Drifting back to my favorite place - Obscurity :-)
A few songs Lo-fi streaming only at
http://members.aol.com/FrankatCampion/audio.html
> >Why are singer-songwriters generally such boring, self-obsessed whiners?
>
> This is where my songwriting's been going wrong. :-)
> Been trying to write interesting universal-themed songs
I don't bother with interesting universal-themed songs, I just write about
walking and camping and stuff what anyone else thinks about it!
Having said that, I've read that walking is the most popular recreational
activity in the UK, so who knows, there may be a huge market just waiting to
be exploited?
Paul
--
http://www.wilderness-wales.co.uk
>Having said that, I've read that walking is the most popular recreational
>activity in the UK, so who knows, there may be a huge market just waiting to
>be exploited?
"These boots are made for walking, and that's just what they'll do..."
- Seth Jackson
Songwriting & Music Business Info: http://www.sethjackson.net
Dai Crowther <d...@dragon-tales.co.uk> wrote in message
news:1015028649.10034....@news.demon.co.uk...
>On Sat, 2 Mar 2002 10:26:07 -0000, "Paul Saunders"

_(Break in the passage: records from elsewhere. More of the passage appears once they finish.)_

(** C1, on the code.  The constructor raises at the first call of
    [load_model]; the call returns [None] and leaves [_model = None],
    the value it had at start-up.  The second call therefore runs the
    constructor again (two constructions, two pairs of log lines), and
    when the constructor then returns, as in [Worlds.late], the second
    call returns a model: unavailable has become available. *)
Theorem load_model_retries_after_failure :
  (load_model Worlds.offline initial).1 = Value None ∧
  _model (load_model Worlds.offline initial).2 = None ∧
  constructions (load_model Worlds.offline initial).2 = 1%nat ∧
  (load_model Worlds.offline (load_model Worlds.offline initial).2).1
    = Value None ∧
  constructions
    (load_model Worlds.offline (load_model Worlds.offline initial).2).2
    = 2%nat ∧
  log (load_model Worlds.offline (load_model Worlds.offline initial).2).2
    = [LoadingModel; LoadError; LoadingModel; LoadError] ∧
  (load_model Worlds.late initial).1 = Value None ∧
  (load_model Worlds.late (load_model Worlds.late initial).2).1
    = Value (Some 1%nat).
Proof. repeat split; vm_compute; reflexivity. Qed.

(** ** Provisioning under overlapping calls *)

Section Overlap.

Import Threads.
Variable W : World.

Lemma exec_app (s1 s2 : list nat) (c : list pc * state) :
  exec W (s1 ++ s2) c = exec W s2 (exec W s1 c).
Proof. revert c. induction s1 as [|i s1 IH]; intros c; [done|]. apply IH. Qed.

(** One step of the caller at position [length pre]. *)
Lemma step_at (pre post : list pc) (p : pc) (st : state) :
  step W (List.length pre) (pre ++ p :: post, st)
  = (pre ++ (step_thread W p st).1 :: post, (step_thread W p st).2).
Proof.
  unfold step. cbn [fst snd]. rewrite list_lookup_middle by done.
  destruct (step_thread W p st) as [p' st']. cbn [fst snd]. f_equal.
  rewrite <- (Nat.add_0_r (List.length pre)). by rewrite insert_app_r.
Qed.

(** A caller that runs its four steps with no other caller in between
    does what [load_model] does. *)
Lemma caller_alone (pre post : list pc) (st : state) :
  exec W [List.length pre; List.length pre; List.length pre;
          List.length pre]
    (pre ++ AtTest :: post, st)
  = (pre ++ Returned match (load_model W st).1 with
                     | Value r => r
                     | Raised => None
                     end :: post,
     (load_model W st).2).
Proof.
  cbn [exec]. rewrite step_at. cbn [step_thread].
  destruct (_model st) as [m|] eqn:Hm.
  - rewrite (load_model_set W st m Hm). cbn [fst snd].
    rewrite step_at. cbn [step_thread fst snd].
    rewrite !step_at. cbn [step_thread fst snd].
    by rewrite Hm.
  - cbn [fst snd]. rewrite step_at.
    cbn [step_thread]. unfold SentenceTransformer.
    cbn [constructions logged].
    destruct (construct W (constructions st)) eqn:Hc.
    + rewrite (load_model_unset_ok W st Hm Hc). cbn [fst snd].
      rewrite !step_at. cbn [step_thread fst snd].
      unfold write_model, logged. cbn [fst snd _model]. by rewrite Hm.
    + rewrite (load_model_unset_fail W st Hm Hc). cbn [fst snd].
      rewrite !step_at. cbn [step_thread fst snd].
      unfold write_model, logged. cbn [fst snd _model]. by rewrite Hm.
Qed.

Lemma caller_finds_model (pre post : list pc) (st : state) (m : model) :
  _model st = Some m →
  exec W [List.length pre; List.length pre; List.length pre;
          List.length pre]
    (pre ++ AtTest :: post, st)
  = (pre ++ Returned (Some m) :: post, st).
Proof.
  intros Hm. by rewrite caller_alone, (load_model_set W st m Hm).
Qed.

(** Callers that come one after another once a model is stored all
    return it, and the state does not move. *)
Lemma later_callers (pre : list pc) (n : nat) (st : state) (m : model) :
  _model st = Some m →
  exec W (one_after_another (List.length pre) n) (pre ++ replicate n AtTest, st)
  = (pre ++ replicate n (Returned (Some m)), st).
Proof.
  intros Hm. revert pre. induction n as [|n IH]; intros pre; [done|].
  change (one_after_another (List.length pre) (S n))
    with ([List.length pre; List.length pre; List.length pre;
           List.length pre]
          ++ one_after_another (S (List.length pre)) n).
  cbn [replicate].
  rewrite exec_app, (caller_finds_model pre _ st m Hm).
  rewrite (cons_middle (Returned (Some m)) pre), app_assoc.
  replace (S (List.length pre)) with (List.length (pre ++ [Returned (Some m)]))
    by (rewrite length_app; simpl; lia).
  rewrite (IH (pre ++ [Returned (Some m)])).
  by rewrite <- app_assoc.
Qed.

End Overlap.






(** * Further properties of the two functions *)

(** ** The shape of the state a call leaves *)

Lemma more_encodes_add (a b : nat) (st : state) :
  more_encodes a (more_encodes b st) = more_encodes (a + b) st.
Proof. unfold more_encodes. simpl. f_equal. lia. Qed.

(** The loop calls [encode] once per label it reaches: at most once per
    label, and once for every label when it runs to its end. *)
Lemma score_loop_count (W : World) (m : model) (qe : emb W)
      (its : list str) (best : Q * str) (st : state) :
  ∃ n, (score_loop W m qe its best st).2 = more_encodes n st ∧
       (n ≤ List.length its)%nat ∧
       (∀ r, (score_loop W m qe its best st).1 = Value r →
             n = List.length its).
Proof.
  revert best st. induction its as [|intent rest IH]; intros best st.
  - exists 0%nat. split; [by destruct st|]. split; [done|]. done.
  - simpl. unfold bind at 1 3, model_encode at 1 2.
    destruct (encode W m (encodes st) intent) as [e|].
    + unfold bind at 1 2, cos_sim_item at 1 2.
      destruct (cos_sim W qe e) as [sc|].
      * match goal with |- context [score_loop W m qe rest ?b ?s] =>
          destruct (IH b s) as (n & Hn & Hle & Hall); rewrite Hn end.
        exists (S n). split; [|split].
        -- change (mkState (_model st) (_intent_cache st) (constructions st)
                     (S (encodes st)) (log st)) with (more_encodes 1 st).
           rewrite more_encodes_add. f_equal. lia.
        -- simpl. lia.
        -- intros r Hr. simpl. f_equal. by apply (Hall r).
      * exists 1%nat. split; [done|]. split; [simpl; lia | done].
    + exists 1%nat. split; [done|]. split; [simpl; lia | done].
Qed.

(** The [try] block with a model in [_model]: either every provider
    call returned, nine [encode] calls were made and the decision is
    stored, or one raised after at most nine [encode] calls. *)
Lemma semantic_body_shape (W : World) (query : str) (st : state) (m : model) :
  _model st = Some m →
  (∃ d, semantic_body W query st =
          (Value d, stored query d (more_encodes 9 st)))
  ∨ (∃ n, (0 < n ≤ 9)%nat ∧
          semantic_body W query st = (Raised, more_encodes n st)).
Proof.
  intros Hm. rewrite (semantic_body_unfold W query st m Hm).
  destruct (encode W m (encodes st) query) as [qe|].
  - destruct (score_loop_count W m qe intents ((-1)%Q, unknown)
                (more_encodes 1 st)) as (n & Hn & Hle & Hall).
    destruct (score_loop W m qe intents ((-1)%Q, unknown)
                (more_encodes 1 st)) as [[best|] st'];
      cbn [fst snd] in Hn, Hall; subst st'; rewrite more_encodes_add.
    + left. exists (decision best). rewrite (Hall best eq_refl). done.
    + right. exists (n + 1)%nat. split; [|done].
      change (List.length intents) with 8%nat in Hle. lia.
  - right. exists 1%nat. split; [lia | done].
Qed.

><pv...@wildNOSPAMwales.fsnet.co.uk> wrote:
>
>>Having said that, I've read that walking is the most popular recreational
>>activity in the UK, so who knows, there may be a huge market just waiting to
>>be exploited?
>
>"These boots are made for walking, and that's just what they'll do..."
One of these days these boots are going to walk all over you.